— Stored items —
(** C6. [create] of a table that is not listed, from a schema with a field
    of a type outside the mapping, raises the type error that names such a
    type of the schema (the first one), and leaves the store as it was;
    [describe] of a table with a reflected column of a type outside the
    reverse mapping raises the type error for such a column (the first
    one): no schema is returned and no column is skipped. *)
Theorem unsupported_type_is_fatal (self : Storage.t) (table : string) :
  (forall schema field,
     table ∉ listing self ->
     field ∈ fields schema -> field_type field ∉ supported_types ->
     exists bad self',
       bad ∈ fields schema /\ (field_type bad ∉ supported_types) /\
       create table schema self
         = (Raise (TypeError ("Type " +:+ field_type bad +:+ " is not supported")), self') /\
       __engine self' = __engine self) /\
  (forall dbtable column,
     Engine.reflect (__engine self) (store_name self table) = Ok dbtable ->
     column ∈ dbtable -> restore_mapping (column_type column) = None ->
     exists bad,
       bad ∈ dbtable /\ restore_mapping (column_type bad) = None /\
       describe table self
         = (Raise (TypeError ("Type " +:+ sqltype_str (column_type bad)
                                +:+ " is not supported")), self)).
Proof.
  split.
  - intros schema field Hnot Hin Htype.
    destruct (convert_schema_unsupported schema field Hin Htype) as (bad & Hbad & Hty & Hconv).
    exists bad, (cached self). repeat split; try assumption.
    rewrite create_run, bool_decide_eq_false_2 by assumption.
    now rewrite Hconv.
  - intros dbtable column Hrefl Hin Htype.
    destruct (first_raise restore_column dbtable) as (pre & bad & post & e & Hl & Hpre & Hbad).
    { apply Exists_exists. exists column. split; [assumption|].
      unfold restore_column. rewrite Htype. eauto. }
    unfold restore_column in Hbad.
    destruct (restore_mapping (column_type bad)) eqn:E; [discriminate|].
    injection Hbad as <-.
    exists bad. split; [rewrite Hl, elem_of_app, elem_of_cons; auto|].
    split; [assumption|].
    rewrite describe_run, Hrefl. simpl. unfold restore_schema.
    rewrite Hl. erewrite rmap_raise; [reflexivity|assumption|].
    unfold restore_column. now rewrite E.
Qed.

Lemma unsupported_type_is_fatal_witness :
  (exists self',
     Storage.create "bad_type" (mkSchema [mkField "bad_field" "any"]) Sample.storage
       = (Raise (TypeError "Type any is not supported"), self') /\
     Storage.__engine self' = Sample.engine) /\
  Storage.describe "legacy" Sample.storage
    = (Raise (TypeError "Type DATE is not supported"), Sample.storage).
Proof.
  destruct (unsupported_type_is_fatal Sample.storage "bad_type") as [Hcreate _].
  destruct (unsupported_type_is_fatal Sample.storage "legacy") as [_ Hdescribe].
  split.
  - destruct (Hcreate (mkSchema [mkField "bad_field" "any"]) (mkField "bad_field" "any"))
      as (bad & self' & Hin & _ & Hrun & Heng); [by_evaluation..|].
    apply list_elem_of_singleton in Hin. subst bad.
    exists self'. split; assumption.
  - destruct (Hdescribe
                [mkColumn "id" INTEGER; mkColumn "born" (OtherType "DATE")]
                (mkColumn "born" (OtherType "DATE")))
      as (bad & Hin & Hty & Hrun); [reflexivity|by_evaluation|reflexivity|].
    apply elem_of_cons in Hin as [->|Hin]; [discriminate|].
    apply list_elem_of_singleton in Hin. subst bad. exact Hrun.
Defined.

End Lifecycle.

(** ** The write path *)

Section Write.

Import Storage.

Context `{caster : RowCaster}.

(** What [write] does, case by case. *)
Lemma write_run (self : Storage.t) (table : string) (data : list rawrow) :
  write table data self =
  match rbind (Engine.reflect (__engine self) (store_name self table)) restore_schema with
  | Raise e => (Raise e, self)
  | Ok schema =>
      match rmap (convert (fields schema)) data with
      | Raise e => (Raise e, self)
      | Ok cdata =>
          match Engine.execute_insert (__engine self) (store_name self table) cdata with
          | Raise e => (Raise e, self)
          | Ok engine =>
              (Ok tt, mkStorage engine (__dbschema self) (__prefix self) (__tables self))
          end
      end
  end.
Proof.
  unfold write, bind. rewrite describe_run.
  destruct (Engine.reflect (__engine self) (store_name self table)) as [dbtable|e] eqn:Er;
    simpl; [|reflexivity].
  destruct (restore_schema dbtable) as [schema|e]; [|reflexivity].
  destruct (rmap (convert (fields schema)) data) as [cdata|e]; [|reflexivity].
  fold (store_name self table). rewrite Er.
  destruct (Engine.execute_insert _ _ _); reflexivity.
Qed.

— PROMPT —
For this task, write out exactly the lines of the entries above, starting at the line with "rewrite create_run, bool_decide_eq_false_2" and ending at the line with "unfold restore_column in Hbad.", both included, and no others.

— EXPECTED ANSWER —
    rewrite create_run, bool_decide_eq_false_2 by assumption.
    now rewrite Hconv.
  - intros dbtable column Hrefl Hin Htype.
    destruct (first_raise restore_column dbtable) as (pre & bad & post & e & Hl & Hpre & Hbad).
    { apply Exists_exists. exists column. split; [assumption|].
      unfold restore_column. rewrite Htype. eauto. }
    unfold restore_column in Hbad.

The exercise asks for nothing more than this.